I have a longitudinal dataset with samples collected from multiple sites and unevenly spaced time points. For example, some of the subjects have only one sample per site, some have replicates for a single time point per site, and some have unique time points.
When I ran the following code:
qiime longitudinal first-distances
qiime longitudinal linear-mixed-effects
The output file had distances calculated only for 4 subjects. FirstDifferences.tsv (184 Bytes)
And the LME command did not work at all due to insufficient input rows.
I am aware that the command cannot handle duplicates. Hence, I was trying to add ranks as a new time point column. But I am stuck on how to deal with subjects like H5 and H6 as shown in the image above. Could you suggest how to calculate longitudinal distances per site with this kind of irregular time series dataset?
I move this to user support, since it falls into that category more than a technical issue.
This is complex data!
My first suggestion would be to separate your body sites, I think it will make subsequence modeling easier.

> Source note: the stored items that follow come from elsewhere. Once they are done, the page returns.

(* ===== verification/Supervisor.v ===== *)
(** admin/supervisor.py: the panel starts, stops and watches the broker process.

    The machine is the interface [BrokerHost]: every call answers what the
    kernel, [ps], the disk or the broker's port choose.  [pn_file] is the text of
    the state file, [pn_log] what was observed and done, in order. *)

From stdpp Require Import base tactics list strings.
From Stdlib Require Import ZArith Lia Ascii.
From S2P Require Import Prelude PyStr Json BrokerConfig.

(** ** shlex.split *)

Inductive lex_state := LBlank | LWord | LQuote (q : ascii) | LEscape (back : lex_state).

Definition sh_space (c : ascii) : bool := (code c =? 32) || (code c =? 9) || (code c =? 13) || (code c =? 10).
Definition squote : ascii := chr 39.
Definition lex_quote (c : ascii) : bool := Ascii.eqb c squote || Ascii.eqb c dquote.

(** The words; [tok] is the current one reversed, [quoted] whether a part of it
    was quoted.  A text that ends inside quotes or after a backslash is a
    ValueError. *)
Fixpoint lex (st : lex_state) (quoted : bool) (tok l : list ascii) : res (list string) :=
  let flush (rest : res (list string)) :=
    if quoted || negb (bool_decide (tok = [])) then (fun ws => of_chars (rev tok) :: ws) <$> rest else rest in
  match l with
  | [] => match st with LBlank | LWord => flush (Ok []) | _ => Raise ValueError end
  | c :: l =>
      match st with
      | LBlank | LWord =>
          if sh_space c then flush (lex LBlank false [] l)
          else if lex_quote c then lex (LQuote c) quoted tok l
          else if Ascii.eqb c bslash then lex (LEscape LWord) quoted tok l
          else lex LWord quoted (c :: tok) l
      | LQuote q =>
          if Ascii.eqb c q then lex LWord true tok l
          else if Ascii.eqb c bslash && Ascii.eqb q dquote then lex (LEscape (LQuote q)) true tok l
          else lex (LQuote q) true (c :: tok) l
      | LEscape (LQuote q as back) =>
          lex back quoted (if Ascii.eqb c bslash || Ascii.eqb c q then c :: tok else c :: bslash :: tok) l
      | LEscape back => lex back quoted (c :: tok) l
      end
  end.

Definition shlex_split (s : string) : res (list string) := lex LBlank false [] (chars s).

Example shlex_forms :
  shlex_split "python3 -m broker.server
" = Ok ["python3"; "-m"; "broker.server"]%string
  /\ shlex_split "'a b'c  \ d ''" = Ok ["a bc"; " d"; ""]%string /\ shlex_split "it's" = Raise ValueError
  /\ shlex_split " " = Ok [] /\ shlex_split "a\" = Raise ValueError
  /\ shlex_split (String dquote ("a\b\\" +:+ String dquote EmptyString)) = Ok ["a\b\"]%string.
Proof. by vm_compute. Qed.

(** ** The machine *)

(** os.waitpid: the pid it reports (0 when none changed state),
    ChildProcessError, ProcessLookupError, or another exception. *)
Inductive waited := Reaped (p : Z) | NoChild | NoProcess | WaitFails.
Inductive sig := Probe | Term | Kill.
(** os.killpg: delivered, ProcessLookupError, PermissionError, or another
    exception. *)
Inductive signalled := Sent | NoGroup | Denied | SignalFails.
(** urlopen and read: an answer, an exception that [_health] catches
    (URLError, OSError, ValueError), or an HTTPException, which it does not. *)
Inductive probed := Answered (status : Z) (body : string) | Unreachable | Garbled.

#[export] Instance sig_eq_dec : EqDecision sig.
Proof. solve_decision. Defined.

Inductive sv_event :=
| EvPs (pid : json) (out : option string)
| EvWait (pid : Z) (answer : waited)
| EvSignal (pid : Z) (s : sig) (answer : signalled)
| EvSpawn (env : dict string) (pid : option Z)
| EvWrite (text : string) (ok : bool)
| EvClear (ok : bool)
| EvHealth (port : json) (answer : probed).

(** [bh_ps] is the output of ps for a pid ([None]: it fails or takes too
    long), [bh_read] whether the state file can be read, [bh_write] whether it
    was written, or what is left of it; [bh_decode] finds the text of a body. *)
Class BrokerHost (N : Type) := {
  bh_environ : dict string;
  bh_decode : string -> option string;
  bh_ps : N -> json -> option string * N;
  bh_waitpid : N -> Z -> waited * N;
  bh_wait : N -> Z -> waited * N;
  bh_killpg : N -> Z -> sig -> signalled * N;
  bh_private : N -> bool * N;
  bh_open_log : N -> bool * N;
  bh_spawn : N -> dict string -> option Z * N;
  bh_read : N -> bool * N;
  bh_write : N -> option (option string) * N;
  bh_unlink : N -> bool * N;
  bh_get : N -> json -> probed * N;
  bh_sleep : N -> bool * N }.

Record panel (N : Type) := Panel { pn_os : N; pn_file : option string; pn_log : list sv_event }.
Arguments Panel {N}.
Arguments pn_os {N}.
Arguments pn_file {N}.
Arguments pn_log {N}.

Definition OSError : exn := OtherExn "OSError".
Definition HTTPException : exn := OtherExn "HTTPException".
Definition AttributeError : exn := OtherExn "AttributeError".
Definition Interrupted : exn := OtherExn "KeyboardInterrupt".

(** A pid that was read from the state file as an argument of a system call. *)
Definition as_pid (v : json) : res Z :=
  match v with JInt z => Ok z | JBool b => Ok (if b then 1 else 0) | _ => Raise TypeError end.

(** [state[key]]. *)
Definition item (state : json) (key : string) : res json :=
  match state with JObj d => match dget d key with Some v => Ok v | None => Raise KeyError end | _ => Raise TypeError end.

Definition names_broker (args : list string) : bool :=
  existsb (fun p => String.eqb p.1 "-m" && String.eqb p.2 "broker.server") (combine args (List.tl args)).

(** The output of ps shows the broker. *)
Definition shows_broker (out : string) : bool :=
  match shlex_split out with Ok args => names_broker args | Raise _ => false end.

Inductive broker_status := Stopped | Running (pid port : json) (healthy : bool).

Definition state_text (pid port : Z) : string := dumps (JObj [("pid", JInt pid); ("port", JInt port)]%string).

Section Supervisor.
Context {N : Type} `{BrokerHost N}.

Definition SM (A : Type) : Type := panel N -> res A * panel N.

#[export] Instance SM_ret : MRet SM := fun _ a s => (Ok a, s).
#[export] Instance SM_bind : MBind SM := fun _ _ f m s =>
  match m s with (Ok a, s') => f a s' | (Raise e, s') => (Raise e, s') end.
Definition lift {A} (r : res A) : SM A := fun s => (r, s).
Definition raise {A} (e : exn) : SM A := lift (Raise e).
Definition sv_quiet {A} (f : N -> A * N) : SM A := fun s =>
  let '(a, n) := f (pn_os s) in (Ok a, Panel n (pn_file s) (pn_log s)).
Definition sv_noted {A} (f : N -> A * N) (ev : A -> sv_event) : SM A := fun s =>
  let '(a, n) := f (pn_os s) in (Ok a, Panel n (pn_file s) (pn_log s ++ [ev a])).
Definition checked (f : N -> bool * N) (e : exn) : SM unit :=
  ok ← sv_quiet f; if (ok : bool) then mret tt else raise e.

Definition state_file : SM (option string) := fun s => (Ok (pn_file s), s).
Definition put_file (t : option string) : SM unit := fun s => (Ok tt, Panel (pn_os s) t (pn_log s)).

Definition _is_broker (pid : json) : SM bool :=
  out ← sv_noted (fun n => bh_ps n pid) (EvPs pid);
  mret match out with Some t => shows_broker t | None => false end.

Definition _read_state : SM (option json) :=
  file ← state_file;
  match file with
  | None => mret None
  | Some text =>
      readable ← sv_quiet bh_read;
      mret (if (readable : bool) then match loads text with Ok v => Some v | Raise _ => None end else None)
  end.

Definition _write_state (text : string) : SM unit :=
  _ ← checked bh_private PermissionError;
  left ← sv_noted bh_write (fun left => EvWrite text (match left with None => true | Some _ => false end));
  match left with
  | None => put_file (Some text)
  | Some rest => _ ← put_file rest; raise OSError
  end.

Definition _clear_state : SM unit :=
  ok ← sv_noted bh_unlink EvClear;
  if (ok : bool) then put_file None else raise OSError.

Definition killpg (pid : Z) (s : sig) : SM signalled := sv_noted (fun n => bh_killpg n pid s) (EvSignal pid s).
Definition waitpid (pid : Z) : SM waited := sv_noted (fun n => bh_waitpid n pid) (EvWait pid).

Definition _pid_alive (pid : Z) : SM bool :=
  a ← killpg pid Probe;
  match a with Sent => mret true | NoGroup | Denied => mret false | SignalFails => raise OSError end.

Definition _health (port : json) : SM bool :=
  a ← sv_noted (fun n => bh_get n port) (EvHealth port);
  match a with
  | Unreachable => mret false
  | Garbled => raise HTTPException
  | Answered status body =>
      if negb (status =? 200) then mret false
      else match bh_decode (if PyStr.empty body then "{}" else body) with
           | None => mret false
           | Some text =>
               match loads text with
               | Raise _ => mret false
               | Ok (JObj d) => mret (bool_decide (jget d "status" = JStr "ok"))
               | Ok _ => raise AttributeError
               end
           end
  end.

Fixpoint _await_health (attempts : nat) (port : json) : SM bool :=
  match attempts with
  | O => mret false
  | S n =>
      ok ← _health port;
      if (ok : bool) then mret true else _ ← checked bh_sleep Interrupted; _await_health n port
  end.

Definition _stopped_after_clear : SM broker_status := _ ← _clear_state; mret Stopped.

(** The rest of [status] once nothing was reaped. *)
Definition status_alive (pid : Z) (raw port : json) : SM broker_status :=
  alive ← _pid_alive pid;
  if (alive : bool) then healthy ← _health port; mret (Running raw port healthy) else _stopped_after_clear.

Definition status : SM broker_status :=
  state ← _read_state;
  match state with
  | None => mret Stopped
  | Some v =>
      if negb (truthy v) then mret Stopped
      else
        raw ← lift (item v "pid"); port ← lift (item v "port");
        pid ← lift (as_pid raw);
        w ← waitpid pid;
        match w with
        | Reaped p => if p =? 0 then status_alive pid raw port else _stopped_after_clear
        | NoChild => status_alive pid raw port
        | NoProcess => _stopped_after_clear
        | WaitFails => raise OSError
        end
  end.

Definition is_running (s : broker_status) : bool := match s with Running _ _ _ => true | Stopped => false end.
Definition is_healthy (s : broker_status) : bool := match s with Running _ _ h => h | Stopped => false end.

(** What follows the spawn: the result and whether it carries an error. *)
Definition after_spawn (config : BrokerRunConfig) (pid : Z) : SM (broker_status * bool) :=
  _ ← _write_state (state_text pid (bc_port config));
  healthy ← _await_health 40 (JInt (bc_port config));
  result ← status;
  mret (result, negb healthy && negb (is_healthy result)).

Definition start (config : BrokerRunConfig) : SM (broker_status * bool) :=
  current ← status;
  if is_running current then mret (current, false)
  else
    _ ← checked bh_private PermissionError;
    let env := child_env bh_environ config in
    _ ← checked bh_open_log OSError;
    spawned ← sv_noted (fun n => bh_spawn n env) (EvSpawn env);
    match spawned with
    | None => raise OSError
    | Some pid => after_spawn config pid
    end.

(** Up to 30 looks for the exit; true when there is nothing left to wait for. *)
Fixpoint await_gone (turns : nat) (pid : Z) : SM bool :=
  match turns with
  | O => mret false
  | S n =>
      w ← waitpid pid;
      match w with
      | Reaped p => if negb (p =? 0) then mret true else _ ← checked bh_sleep Interrupted; await_gone n pid
      | NoChild | NoProcess => mret true
      | WaitFails => raise OSError
      end
  end.

Definition kill_group (pid : Z) : SM unit :=
  a ← killpg pid Kill;
  match a with
  | NoGroup | Denied => mret tt
  | SignalFails => raise OSError
  | Sent =>
      w ← sv_noted (fun n => bh_wait n pid) (EvWait pid);
      match w with WaitFails => raise OSError | _ => mret tt end
  end.

(** What follows a delivered SIGTERM. *)
Definition after_term (pid : Z) : SM unit :=
  gone ← await_gone 30 pid; if (gone : bool) then mret tt else kill_group pid.

Definition _terminate (raw : json) : SM unit :=
  ok ← _is_broker raw;
  if negb ok then mret tt
  else
    pid ← lift (as_pid raw);
    a ← killpg pid Term;
    match a with
    | NoGroup | Denied => mret tt
    | SignalFails => raise OSError
    | Sent => after_term pid
    end.

Definition stop : SM broker_status :=
  state ← _read_state;
  match state with
  | None => mret Stopped
  | Some v =>
      if negb (truthy v) then mret Stopped
      else raw ← lift (item v "pid"); _ ← _terminate raw; _ ← _clear_state; mret Stopped
  end.

Definition restart (config : BrokerRunConfig) : SM (broker_status * bool) := _ ← stop; start config.

(** What the panel may do with the broker, and a history of it: each operation
    ends or raises, and the next one starts from what it left. *)
Inductive sv_op := OStatus | OStart (c : BrokerRunConfig) | OStop | ORestart (c : BrokerRunConfig).

Definition sv_run1 (o : sv_op) (s : panel N) : panel N :=
  match o with
  | OStatus => (status s).2 | OStart c => (start c s).2 | OStop => (stop s).2 | ORestart c => (restart c s).2
  end.

Definition sv_run (os : list sv_op) (s : panel N) : panel N := fold_left (fun s o => sv_run1 o s) os s.

End Supervisor.

Definition log_tail (decode : string -> string) (file : option string) (max_bytes : Z) : string :=
  match file with
  | None => EmptyString
  | Some data => decode (str_drop (Z.to_nat (len data - max_bytes)) data)
  end.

I’m not sure if QIIME can do this, but I might specifically filter to your duplicated timepoints, and look at whether the within-duplicate distances are smaller than the between timepoint differences for those individuals. If they’re small, i would drop duplicates.
I think the ranking approach is okay; if there are timepoints you can fudge or ranges you can define, that might help. Like, 5-9 days might be classified as 7 for the sake of convenience and modeling. That also lets you have samples with missing timepoints. Depending on your sample size, I would also consider how you’re defining your baseline.

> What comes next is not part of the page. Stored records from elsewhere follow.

Lemma after_spawn_spec c z s : exists l, pn_log (after_spawn c z s).2 = pn_log s ++ l /\ started c z l (after_spawn c z s).
Proof.
  unfold after_spawn, started. set (t := state_text z (bc_port c)). unfold mbind, SM_bind.
  destruct (write_spec t s) as [(Er & Ef & El) | (e & l & Er & El & Hn)].
  2: { destruct (_write_state t s) as [r s1]. cbn [fst snd] in *. subst r. by exists l. }
  destruct (_write_state t s) as [r s1]. cbn [fst snd] in *. subst r.
  destruct (await_spec 40 (JInt (bc_port c)) s1) as (l1 & E1 & H1). pose proof (still_await 40 (JInt (bc_port c)) s1) as F1.
  destruct (_await_health 40 (JInt (bc_port c)) s1) as [[ok|e] s2]; cbn [fst snd] in *.
  2: { exists ([EvWrite t true] ++ l1). rewrite E1, El, (assoc_L (++)). split; [done |]. split; [left; congruence | done]. }
  rewrite Ef in F1. destruct (status_minds z (bc_port c) s2 F1) as (l2 & E2 & H2).
  pose proof (fun st => status_answers z (bc_port c) s2 l2 st F1 E2) as H3.
  exists ([EvWrite t true] ++ l1 ++ l2). destruct (status s2) as [[st|e] s3]; cbn [fst snd mret SM_ret] in *.
  all: split; [rewrite E2, E1, El, <- !(assoc_L (++)); done |]; split.
  1, 3: intros _; destruct H2 as [H2 | H2]; [by left | right; rewrite (assoc_L (++)); apply Exists_app; by right].
  - intros st' err [= <- <-]. split; [by left |]. intros He. rewrite (assoc_L (++)). apply answered_app.
    destruct ok; [left; apply answered_app; right; by apply H1 |]. right. apply (H3 st); [done |]. by destruct (is_healthy st).
  - done.
Qed.

Lemma started_app c z l0 l r : ~ In (EvWrite (state_text z (bc_port c)) true) l0 -> started c z l r -> started c z (l0 ++ l) r.
Proof.
  intros Hn [H1 H2]. split.
  - intros [Hi | Hi]%in_app_iff; [done |]. destruct (H1 Hi); [by left | right; apply Exists_app; by right].
  - intros st err E. destruct (H2 st err E) as [Hi Ha]. split; [apply in_app_iff; by right |]. intros He. apply answered_app. right. auto.
Qed.
(** A field that two operations share maps to no target. *)
Definition add_field (result : dict (option target)) (t : target) : dict (option target) :=
  match dget result (field_of t) with
  | Some old => if bool_decide (old = Some t) then dset result (field_of t) (Some t) else dset result (field_of t) None
  | None => dset result (field_of t) (Some t)
  end.

Definition operation_fields (current : policy) (catalog : ops_catalog) : dict (option target) :=
  fold_left add_field
    (List.concat (map (fun tool => map (fun op => (tool, op)) (default [] (dget catalog tool))) (enabled_tools current))) [].

Definition is_effect_name (e : string) : bool := mem_str e ["allow"; "review"; "deny"]%string.

(** The draft that is shown again when a save was refused. *)
Definition retained_draft (current : policy) (fields : dict string) (field_map : dict (option target)) : policy :=
  Policy
    (Some (fold_left (fun tools kv =>
        match dget field_map kv.1 with
        | Some (Some (tool, op)) =>
            if is_effect_name kv.2 then dset tools tool (dset (default [] (dget tools tool)) op kv.2) else tools
        | _ => tools
        end) fields (default [] (p_tools current))))
    (p_enabled current) (p_disabled current).

(** [s.split("__", 1)], when there are two parts. *)
Fixpoint cut_dunder (s : string) : option target :=
  match s with
  | EmptyString => None
  | String c s' => if starts_with "__" s then Some (EmptyString, str_drop 2 s)
                   else '(a, b) ← cut_dunder s'; Some (String c a, b)
  end.

Definition dotted (t : target) : string := t.1 +:+ String "." t.2.

(** One field of the form; [field_map] is absent for a caller of the old form. *)
Definition merge_field (field_map : option (dict (option target))) (grants : dict string) (kv : string * string) : res (dict string) :=
  let '(key, effect) := kv in
  if negb (starts_with "op__" key) then Ok grants
  else
    match cut_dunder (str_drop 4 key) with
    | None => Raise ValueError
    | Some parts =>
        if negb (is_effect_name effect) then Raise ValueError
        else match field_map with
             | Some fm => match dget fm key with
                          | Some (Some t) => Ok (dset grants (dotted t) effect)
                          | _ => Raise ValueError
                          end
             | None => Ok (dset grants (dotted parts) effect)
             end
    end.

Definition flat_rules (tools : dict (dict string)) : list (target * string) :=
  List.concat (map (fun to => map (fun oe => ((to.1, oe.1), oe.2)) to.2) tools).

Definition with_effect (grants : dict string) (effect : string) : list string :=
  map fst (List.filter (fun kv => String.eqb kv.2 effect) grants).

Definition merge_grants (current : policy) (fields : dict string) (field_map : option (dict (option target)))
  : res (list string * list string * list string) :=
  let grants := fold_left (fun g r => dset g (dotted r.1) r.2) (flat_rules (default [] (p_tools current))) [] in
  grants ← foldM (merge_field field_map) grants fields;
  Ok (with_effect grants "allow", with_effect grants "review", with_effect grants "deny").

Definition merge_enabled (current : policy) (available selected : list string) : list string :=
  let prior := dedup (default [] (p_enabled current) ++ dkeys (default [] (p_tools current))) in
  dedup (List.filter (fun t => negb (mem_str t available)) prior ++ selected).

(** ** The field map *)

Definition dotless (s : string) : Prop := ~ In "."%char (chars s).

You could also try testing cross sectional timepoints.
Yes, I did separate feature tables as per the body site.
For duplicate samples, I have your suggestion.
But could you also confirm if H5-kinda samples that have only a single time point would get ignored during calculation?
Re to defining baseline - I have not chosen a baseline as mentioned in the command. I assume, in that case, the pairwise distances are calculated between all available time points? If not, could you tell me how?
I am also wondering - When does one choose to define baseline and not define baseline?
Yes, they will be skipped beccause a distance between timepoints requires two timepoints.
“First distances” measures from a baseline timepoint (the first timepoint), so thinking about how you define this is important. The pairwise-differences command would look at th change between timepoints.
It depends on your hypothesis: do you think you have a change from baseline, or a change in step length?